● **EXERCISE**
Below are lines of data; restate word for word those running from the line containing "doc_id <$> out_documents out = ids sparse_data" to the line containing "apply (export_document_fields (R", inclusive, and no others.

● **RECORDS FOR THE TASK**
* * * * *

(** Persisting non-empty native results writes their document to the
    results file, whatever happens to the detections afterwards. *)
Lemma save_to_json_writes_results io cls m w folder v :
  output_folder m = Some folder -> folder <> "" ->
  results m = v -> truthy v = true -> json_native v = true ->
  open_error io (path_join folder (String.append (get_slug cls) ".json")) "w" = None ->
  dump_error io (path_join folder (String.append (get_slug cls) ".json")) = None ->
  close_error io (path_join folder (String.append (get_slug cls) ".json")) = None ->
  exists r w1 j,
    save_to_json io cls (m, w) = (r, (m, w1)) /\
    files w1 !! path_join folder (String.append (get_slug cls) ".json") = Some [Doc j] /\
    decode j = v.
Proof.
  intros Hout Hfolder Hres Htrue Hnative Hopen Hdump Hclose.
  destruct (native_round_trip v Hnative) as (j & Hj & Hdec).
  set (path := path_join folder (String.append (get_slug cls) ".json")) in *.
  assert (Hstage1 :
    with_open io path "w"
      (try_except (in_world (json_dump io path v))
         (fun e =>
            if is_Exception e then
              Some (module_log LError
                      "Unable to store results of module %s to file %s: %s"
                      [PStr (class_name cls); PStr (String.append (get_slug cls) ".json");
                       PStr (exn_msg e)])
            else None)) (m, w)
    = (Ok tt, (m, World (<[path := [Doc j]]> (<[path := []]> (files w)))
                        (events w ++ [Opened path "w"])))).
  { erewrite with_open_write; [rewrite Hclose; reflexivity | exact Hopen |].
    apply try_except_ok. erewrite in_world_eq by apply json_dump_eq.
    unfold dump_outcome. rewrite Hdump, Hj. cbn.
    rewrite lookup_insert_eq. reflexivity. }
  unfold save_to_json. unfold bind at 1. unfold get_module at 1. cbn [fst].
  rewrite Hout. destruct (String.eqb_spec folder "") as [|_]; [contradiction|].
  rewrite Hres, Htrue. fold path.
  erewrite bind_ok by exact Hstage1.
  destruct (truthy (PList (detected m))).
  - destruct (write_stage_frame io
                (path_join folder (String.append (get_slug cls) "_detected.json"))
                (PList (detected m)) m
                (World (<[path := [Doc j]]> (<[path := []]> (files w)))
                       (events w ++ [Opened path "w"])))
      as (r & w1 & Hrun & Hframe).
    exists r, w1, j. split; [exact Hrun|]. split; [|exact Hdec].
    rewrite Hframe by apply results_path_is_not_detected_path.
    cbn. apply lookup_insert_eq.
  - eexists _, _, j. split; [reflexivity|]. split; [|exact Hdec].
    cbn. apply lookup_insert_eq.
Qed.

(** Loading a file that holds one document. *)
Lemma from_json_reads io path lg w j :
  open_error io path "r" = None ->
  files w !! path = Some [Doc j] ->
  (lg = None \/ exists n, py_len (decode j) = Ok n) ->
  exists w', from_json io path lg w = (Ok (init None None None false lg (decode j)), w').
Proof.
  intros Hopen Hfile Hlen. unfold from_json.
  erewrite bind_ok by (eapply open_file_read; eauto).
  unfold bind at 1. unfold json_load at 1. cbn [files]. rewrite Hfile.
  destruct lg as [l|].
  - destruct Hlen as [Hlen | [n Hn]]; [discriminate|]. rewrite Hn.
    eexists. reflexivity.
  - eexists. reflexivity.
Qed.

(** C9, as stated, fails: a value the encoder passes through [str] (a
    datetime, say) comes back as a string, and a tuple comes back as a
    list; the reloaded results differ from the original ones. *)
Lemma reload_changes_foreign_values :
  (fst (save_to_json io_ok contacts_class
          (sample_module (Some "/out") dated_results, empty_world)) = Ok tt /\
   exists m2,
     fst (from_json io_ok "/out/contacts.json" None
            (snd (snd (save_to_json io_ok contacts_class
                         (sample_module (Some "/out") dated_results, empty_world)))))
       = Ok m2 /\
     results m2 =
       PList [PDict [("name", PStr "Ada"); ("seen", PStr "2021-07-18 10:00:00")]] /\
     results m2 <> dated_results) /\
  (fst (save_to_json io_ok contacts_class
          (sample_module (Some "/out") paired_results, empty_world)) = Ok tt /\
   exists m2,
     fst (from_json io_ok "/out/contacts.json" None
            (snd (snd (save_to_json io_ok contacts_class
                         (sample_module (Some "/out") paired_results, empty_world)))))
       = Ok m2 /\
     results m2 =
       PList [PDict [("name", PStr "Ada"); ("position", PList [PInt 48; PInt 2])]] /\
     results m2 <> paired_results).
Proof.
  split; (split; [vm_compute; reflexivity|]);
    eexists; (split; [vm_compute; reflexivity|]);
    (split; [reflexivity | discriminate]).
Qed.

(** C9, amended.  For a module whose [results] is a non-empty list of
    JSON-native values (no tuples, no objects encoded through [str], no
    dict with a repeated key), with an output folder set and a results
    file that can be opened, written, closed and read back without an
    error: persisting with [save_to_json] and
    reconstructing a module from the results file with [from_json] yields
    [results] equal to the original. *)
Theorem reload_round_trip io cls m w folder l lg :
  output_folder m = Some folder -> folder <> "" ->
  results m = PList l -> l <> [] -> json_native (PList l) = true ->
  open_error io (path_join folder (String.append (get_slug cls) ".json")) "w" = None ->
  dump_error io (path_join folder (String.append (get_slug cls) ".json")) = None ->
  close_error io (path_join folder (String.append (get_slug cls) ".json")) = None ->
  open_error io (path_join folder (String.append (get_slug cls) ".json")) "r" = None ->
  exists r w1 m2 w2,
    save_to_json io cls (m, w) = (r, (m, w1)) /\
    from_json io (path_join folder (String.append (get_slug cls) ".json")) lg w1
      = (Ok m2, w2) /\
    results m2 = results m.
Proof.
  intros Hout Hfolder Hres Hne Hnative Hopenw Hdump Hclose Hopenr.
  destruct (save_to_json_writes_results io cls m w folder (PList l))
    as (r & w1 & j & Hsave & Hfile & Hdec); auto.
  { destruct l; [contradiction | reflexivity]. }
  destruct (from_json_reads io _ lg w1 j Hopenr Hfile) as (w2 & Hload).
  { right. rewrite Hdec. eexists. reflexivity. }
  exists r, w1, (init None None None false lg (decode j)), w2.
  split; [exact Hsave|]. split; [exact Hload|].
  cbn. rewrite Hdec, Hres. reflexivity.
Qed.

Lemma reload_round_trip_witness :
  exists r w1 m2 w2,
    save_to_json io_ok contacts_class (contacts_module, empty_world)
      = (r, (contacts_module, w1)) /\
    from_json io_ok
      (path_join "/out" (String.append (get_slug contacts_class) ".json"))
      (Some mvt_logger) w1 = (Ok m2, w2) /\
    results m2 = results contacts_module.
Proof.
  apply (reload_round_trip io_ok contacts_class contacts_module empty_world
           "/out" [PDict [("name", PStr "Ada")]] (Some mvt_logger));
    try reflexivity; discriminate.
Defined.

(** ** Deduplicating a timeline *)

Lemma insert_by_map {A B} (f : A -> B) (key : A -> string) (key' : B -> string) x l :
  (forall a, key' (f a) = key a) ->
  insert_by key' (f x) (map f l) = map f (insert_by key x l).
Proof.
  intros Hk. induction l as [|y l IH]; cbn.
  - reflexivity.
  - rewrite !Hk. destruct (String.leb (key x) (key y)); cbn.
    + reflexivity.
    + rewrite IH. reflexivity.
Qed.
Lemma compute_projections_returns_witness :
  exists p w',
    compute_projections (R := binary64) sample_libraries 0 loaded_world
      = (Return p, w') /\
    p !! "pca" = Some (normalized (R := binary64) default_scale
                         (leading_components 3 (to_floats sample_embeddings))) /\
    p !! "umap" = Some (normalized (R := binary64) default_scale
                          (leading_components 3 (to_floats sample_embeddings))) /\
    p !! "tsne" = Some (normalized (R := binary64) default_scale
                          (leading_components 3 (to_floats sample_embeddings))) /\
    dom p = {["pca"; "umap"; "tsne"]} /\
    stdout w' = stdout loaded_world ++ projection_log (length sample_embeddings) /\
    files w' = files loaded_world.
Proof.
  apply (compute_projections_returns (R := binary64) sample_libraries
           loaded_world 0 (to_floats sample_embeddings)
           (leading_components 3 (to_floats sample_embeddings))
           (leading_components 3 (to_floats sample_embeddings))
           (leading_components 3 (to_floats sample_embeddings)));
    first [reflexivity | exact leading_components_sample].
Defined.

Lemma export_completes_witness :
  exists w' out,
    sample_run "conversations" None false = (Return tt, w') /\
    files w' = <["public/data/claude-memory.json" := out]> (files empty_world) /\
    out_metadata out = export_header sample_data /\
    doc_id <$> out_documents out = ids sample_data /\
    out_projections out
      = Some (<["tsne" := normalized (R := binary64) default_scale
                            (leading_components 3 (to_floats sample_embeddings))]>
                (<["umap" := normalized (R := binary64) default_scale
                               (leading_components 3 (to_floats sample_embeddings))]>
                   (<["pca" := normalized (R := binary64) default_scale
                                 (leading_components 3 (to_floats sample_embeddings))]> ∅))).
Proof.
  apply (export_completes (R := binary64) sample_libraries
           "~/.claude-memory/chroma" "conversations" "public/data/claude-memory.json"
           None empty_world sample_collection sample_data sample_embeddings
           (leading_components 3 (to_floats sample_embeddings))
           (leading_components 3 (to_floats sample_embeddings))
           (leading_components 3 (to_floats sample_embeddings)) 4);
    first [ reflexivity | discriminate | exact leading_components_sample
          | repeat constructor ].
Defined.

Lemma export_skip_returns_witness :
  exists w' out,
    sample_run "conversations" (Some 1%Z) true = (Return tt, w') /\
    files w' = <["public/data/claude-memory.json" := out]> (files empty_world) /\
    out_projections out = None /\
    out_metadata out = export_header (limit_data 1 sample_data) /\
    doc_id <$> out_documents out = ids (limit_data 1 sample_data) /\
    stdout w' = stdout empty_world
                  ++ export_preamble "~/.claude-memory/chroma" "conversations"
                       sample_collection (limit_data 1 sample_data)
                  ++ [ "Skipping projection computation.";
                       "Exported to " +:+ "public/data/claude-memory.json" +:+ " ("
                         +:+ file_size_mb sample_libraries out +:+ " MB)" ].
Proof.
  apply (export_skip_returns (R := binary64) sample_libraries
           "~/.claude-memory/chroma" "conversations" "public/data/claude-memory.json"
           (Some 1%Z) empty_world sample_collection (limit_data 1 sample_data) 4);
    first [ reflexivity | repeat constructor ].
Defined.

Lemma export_small_corpus_fails_witness :
  (forall u, fst (sample_run "conversations" (Some 3%Z) false) <> Return u) /\
  files (snd (sample_run "conversations" (Some 3%Z) false)) = files empty_world.
Proof.
  apply (export_small_corpus_fails (R := binary64) sample_libraries
           "~/.claude-memory/chroma" "conversations" "public/data/claude-memory.json"
           (Some 3%Z) empty_world sample_collection (limit_data 3 sample_data)
           (take 3 sample_embeddings) sample_tsne_validates);
    first [ reflexivity | simpl; lia ].
Defined.

Lemma export_document_fields_witness :
  exists out,
    files (snd sparse_run) !! "public/data/claude-memory.json" = Some out /\
    doc_id <$> out_documents out = ids sparse_data /\
    (forall i doc, out_documents out !! i = Some doc ->
       doc_text doc = default (Some "") (default [] (documents sparse_data) !! i) /\
       doc_metadata doc
       = default (Some ∅) (default [] (metadatas sparse_data) !! i) /\
       doc_embedding doc = default [] (default [] (embeddings sparse_data) !! i)) /\
    (forall i doc texts, out_documents out !! i = Some doc ->
       documents sparse_data = Some texts -> texts !! i = Some None ->
       doc_text doc = None) /\
    (forall i doc metas, out_documents out !! i = Some doc ->
       metadatas sparse_data = Some metas -> metas !! i = Some None ->
       doc_metadata doc = None) /\
    (documents sparse_data = None ->
       Forall (fun doc => doc_text doc = Some "") (out_documents out)) /\
    (metadatas sparse_data = None ->
       Forall (fun doc => doc_metadata doc = Some ∅) (out_documents out)).
Proof.
  apply (export_document_fields (R := binary64) skewed_libraries
           "~/.claude-memory/chroma" "sparse" "public/data/claude-memory.json"
           None true empty_world (snd sparse_run) sparse_collection sparse_data).
  - reflexivity.
  - reflexivity.
  - vm_compute. reflexivity.
Defined.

* * * * *

● **TASK RESPONSE**
    doc_id <$> out_documents out = ids sparse_data /\
    (forall i doc, out_documents out !! i = Some doc ->
       doc_text doc = default (Some "") (default [] (documents sparse_data) !! i) /\
       doc_metadata doc
       = default (Some ∅) (default [] (metadatas sparse_data) !! i) /\
       doc_embedding doc = default [] (default [] (embeddings sparse_data) !! i)) /\
    (forall i doc texts, out_documents out !! i = Some doc ->
       documents sparse_data = Some texts -> texts !! i = Some None ->
       doc_text doc = None) /\
    (forall i doc metas, out_documents out !! i = Some doc ->
       metadatas sparse_data = Some metas -> metas !! i = Some None ->
       doc_metadata doc = None) /\
    (documents sparse_data = None ->
       Forall (fun doc => doc_text doc = Some "") (out_documents out)) /\
    (metadatas sparse_data = None ->
       Forall (fun doc => doc_metadata doc = Some ∅) (out_documents out)).
Proof.
  apply (export_document_fields (R := binary64) skewed_libraries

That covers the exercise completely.